TASK OBJECTIVE:
Starting at the first line of the data below, write out each line exactly until you reach the line containing "- **API Gateway**: Entry", and include that line too.

MATERIAL FOR THE TASK:
▬▬▬▬▬▬

(** The entries of the [DIAGRAM_DESCRIPTIONS] literal, in its order. *)
Definition DIAGRAM_DESCRIPTIONS_items : list (str * Metadata) := [
  (py "senzu-ai-backend-architecture",
   {| title := py "Backend Architecture";
      description := py "
This diagram illustrates the high-level backend architecture of Senzu AI, showing the main components
and their interactions. The system follows a microservices architecture with clear separation of concerns.

### Key Components:
- **API Gateway**: Entry point for all client requests, handles routing and authentication
- **Inference Service**: Orchestrates the prediction workflow
- **Feature Service**: Handles feature engineering and storage
- **Model Service**: Manages ML model lifecycle and inference
- **Data Ingestion Service**: Fetches data from external sports data providers
- **Data Layer**: PostgreSQL for relational data, Redis for caching, S3 for data lake storage
" |});
  (py "senzu-ai-class-diagram",
   {| title := py "Domain Model";
      description := py "
The domain model defines the core entities and their relationships in the Senzu AI system.
This class diagram shows the data structures used throughout the application.

### Core Entities:
- **User**: System users with authentication
- **Sport**: Supported sports (NBA, NFL, etc.)
- **Team**: Sports teams with external provider IDs
- **Match**: Sporting events with teams, scores, and status
- **OddsSnapshot**: Betting odds from various providers at specific timestamps
- **FeatureVector**: Computed features for ML inference
- **ModelRun**: Trained model versions with metadata
- **Prediction**: Probability predictions and expected value calculations
- **BacktestResult**: Historical model performance metrics
" |});
  (py "senzu-ai-sequence-diagram",
   {| title := py "Prediction Request Flow";
      description := py "
This sequence diagram shows the high-level flow of a prediction request from a user through the system.
It demonstrates how different services collaborate to generate predictions.

### Flow Steps:
1. Client sends prediction request to API Gateway
2. Authentication is verified
3. Cache is checked for existing predictions
4. If cache miss, Inference Service orchestrates prediction
5. Feature Service builds feature vector from match data
6. Model Service loads model and runs inference
7. Prediction is stored and cached
8. Response is returned to client

### Performance Optimizations:
- Redis caching reduces redundant computations
- Feature vectors are reused across predictions
- Models are kept warm in memory
" |});
  (py "senzu-ai-deployment-diagram",
   {| title := py "Deployment Architecture";
      description := py "
The deployment diagram shows how the Senzu AI system is deployed in a cloud environment
(AWS/GCP) with infrastructure components and their relationships.

### Infrastructure Components:
- **API / Web Layer**: API Gateway and Auth Service (containerized)
- **Backend Services**: Inference, Feature, Model, and Ingestion services (containerized)
- **Persistence & Cache**: PostgreSQL RDS, S3 Data Lake, Redis Cache
- **ML Pipeline**: Airflow/Prefect for orchestration, MLflow for model registry

### Scalability Considerations:
- Services are containerized for easy scaling
- Database uses RDS for managed operations
- S3 provides unlimited storage for historical data
- Redis cache improves read performance
" |});
  (py "senzu-ai-database-schema",
   {| title := py "Database Schema (ER Diagram)";
      description := py "
The database schema defines all tables, columns, relationships, and indexes used in the PostgreSQL database.
This ER diagram provides a comprehensive view of data storage and relationships.

### Schema Organization:
- **User & Auth**: User authentication and refresh tokens
- **Sports Domain**: Sports, teams, and matches
- **Odds Data**: Time-series odds snapshots (partitioned by month)
- **Feature Store**: Computed feature vectors with versioning
- **Model Management**: Model metadata, evaluations, and backtests
- **Predictions**: Prediction results (partitioned by month)
- **Data Ingestion Tracking**: Job status and error logging

### Performance Optimizations:
- Strategic indexing on frequently queried columns
- Partitioning for large tables (odds_snapshots, predictions)
- JSONB columns for flexible metadata storage
" |});
  (py "senzu-ai-service-interfaces",
   {| title := py "Service Interface Definitions";
      description := py "
This diagram defines the interfaces (contracts) for all services in the system. It shows
the methods each service exposes and the data transfer objects (DTOs) they use.

### Service Interfaces:
- **IAuthService**: User authentication and token management
- **IInferenceService**: Prediction orchestration and EV calculation
- **IFeatureService**: Feature engineering and validation
- **IModelService**: Model loading, inference, and evaluation
- **IDataIngestionService**: External data fetching and validation
- **Repository Interfaces**: Data access for matches, odds, predictions, features
- **ICacheService**: Caching operations with pattern invalidation

### Design Principles:
- Clear separation of concerns
- Dependency injection friendly
- Testable interfaces
- Comprehensive type definitions
" |});
  (py "senzu-ai-prediction-flow-detailed",
   {| title := py "Detailed Prediction Request Flow";
      description := py "
This comprehensive sequence diagram details the complete prediction flow from authentication
through feature building, model inference, EV calculation, and caching.

### Detailed Steps:
1. **Authentication Phase**: Token verification
2. **Cache Check**: Redis lookup for existing predictions
3. **Feature Building**:
   - Fetch match and team data
   - Retrieve historical matches
   - Compute form, H2H, and odds features
   - Validate and store feature vector
4. **Model Inference**:
   - Load active model from cache or S3
   - Run inference on feature vector
   - Calculate confidence intervals
5. **EV Calculation**: Compute expected value from probabilities and odds
6. **Persistence**: Store predictions in database
7. **Caching**: Cache results in Redis
8. **Monitoring**: Log metrics and latency

### Performance Metrics:
- Feature building: ~200-500ms
- Model inference: ~50-100ms
- Total latency: ~300-700ms (cache miss)
- Cache hit: ~10-20ms
" |});
  (py "senzu-ai-model-deployment-flow",
   {| title := py "Model Training & Deployment Flow";
      description := py "
This sequence diagram shows the end-to-end flow of training a new model and deploying it to production.

### Training Pipeline Steps:
1. **Data Preparation**: Export features and labels from feature store and data lake
2. **Data Splitting**: Time-based split (train/validation/test)
3. **Model Training**: Train with hyperparameters, early stopping, metric tracking
4. **Model Evaluation**: Calculate accuracy, log loss, Brier score, calibration
5. **Backtesting**: Simulate betting strategy to compute ROI and Sharpe ratio
6. **Model Registration**: Save artifact to S3, register in MLflow and database

### Deployment Steps:
1. **Model Review**: ML engineer reviews metrics and performance
2. **Model Activation**: Atomically switch active model in database
3. **Cache Invalidation**: Clear cached models and predictions
4. **Model Warming**: Pre-load new model into memory/cache
5. **Monitoring Setup**: Configure drift detection and performance tracking

### Safety Measures:
- Transaction-based activation prevents inconsistencies
- Rollback procedure documented
- Continuous monitoring for performance degradation
" |});
  (py "senzu-ai-ingestion-sequence",
   {| title := py "Data Ingestion Sequence (Scheduled Job)";
      description := py "
This sequence diagram illustrates the complete data ingestion process, from fetching data
from external providers to storing it in the database and triggering downstream processes.

### Ingestion Steps:
1. **Job Initialization**: Create job record, initialize API client
2. **Fetch Match Schedule**: GET request to provider API with retry logic
3. **Fetch Odds Data**: Retrieve current odds for all markets
4. **Data Validation**: Schema validation, duplicate detection
5. **Data Transformation**: Map external IDs, convert formats, standardize names
6. **Team Management**: Create new teams if not found
7. **Upsert Matches**: Insert new matches or update existing ones
8. **Bulk Insert Odds**: Batch insert odds snapshots for performance
9. **Cache Invalidation**: Clear prediction caches for updated matches
10. **Trigger Feature Computation**: Queue async jobs for new/updated matches
11. **Job Completion**: Update job status and log metrics

### Error Handling:
- Exponential backoff for retryable errors (500, 502, 503, 429)
- Skip invalid records and continue with valid ones
- Transaction rollback on fatal errors
- Alert on job failures
" |});
  (py "senzu-ai-feature-pipeline",
   {| title := py "Feature Engineering Pipeline";
      description := py "
This activity diagram shows the feature engineering pipeline, which transforms raw match
and odds data into feature vectors suitable for ML inference.

### Feature Categories:
1. **Team Form Features**: Win rates, points per game, momentum, home/away splits
2. **Head-to-Head Features**: Historical matchup statistics and trends
3. **Market Odds Features**: Implied probabilities, odds movement, market consensus
4. **Contextual Features**: Rest days, season progress, time of day, home advantage
5. **Statistical Features**: Expected goals (xG), possession, shot efficiency

### Pipeline Phases:
1. **Data Retrieval**: Fetch match, team, odds, and historical data
2. **Feature Computation**: Parallel computation of feature categories
3. **Aggregation**: Combine all features into single vector
4. **Transformation**: Normalize, scale, encode, handle missing values
5. **Validation**: Check for NaN/Inf, validate ranges and schema
6. **Storage**: Save to database and cache in Redis
7. **Export**: Queue for S3 data lake export (for training)

### Performance:
- Parallel feature computation reduces latency
- Caching prevents redundant calculations
- Typical computation time: 200-500ms
" |});
  (py "senzu-ai-data-ingestion-workflow",
   {| title := py "Data Ingestion Workflow";
      description := py "
This activity diagram provides an overview of the data ingestion workflow, showing decision
points, error handling, and post-processing actions.

### Workflow Phases:
1. **Data Fetching**: Call external provider APIs with authentication and rate limiting
2. **Data Validation**: Schema validation, duplicate detection, error filtering
3. **Data Transformation**: Map to internal schema, enrich with metadata
4. **Data Persistence**: Transactional upsert of matches and bulk insert of odds
5. **Post-Processing**: Feature computation triggering, cache invalidation, metrics tracking

### Error Handling Strategy:
- **Retryable Errors**: Network timeouts, rate limits (429), server errors (500/502/503)
- **Non-Retryable Errors**: Authentication failures (401), bad requests (400)
- **Partial Failures**: Continue with valid records, log invalid records separately

### Trigger Sources:
- Scheduled cron jobs (every 5 minutes)
- Manual API triggers
- Webhooks from providers
- Event-driven (match status changes)

### Performance Considerations:
- Bulk operations reduce database round trips
- Batch size typically 1000 records per insert
- Transaction management ensures data consistency
" |})
].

▬▬▬▬▬▬

SOLUTION FOR THIS PROBLEM:
(** The entries of the [DIAGRAM_DESCRIPTIONS] literal, in its order. *)
Definition DIAGRAM_DESCRIPTIONS_items : list (str * Metadata) := [
  (py "senzu-ai-backend-architecture",
   {| title := py "Backend Architecture";
      description := py "
This diagram illustrates the high-level backend architecture of Senzu AI, showing the main components
and their interactions. The system follows a microservices architecture with clear separation of concerns.

### Key Components:
- **API Gateway**: Entry point for all client requests, handles routing and authentication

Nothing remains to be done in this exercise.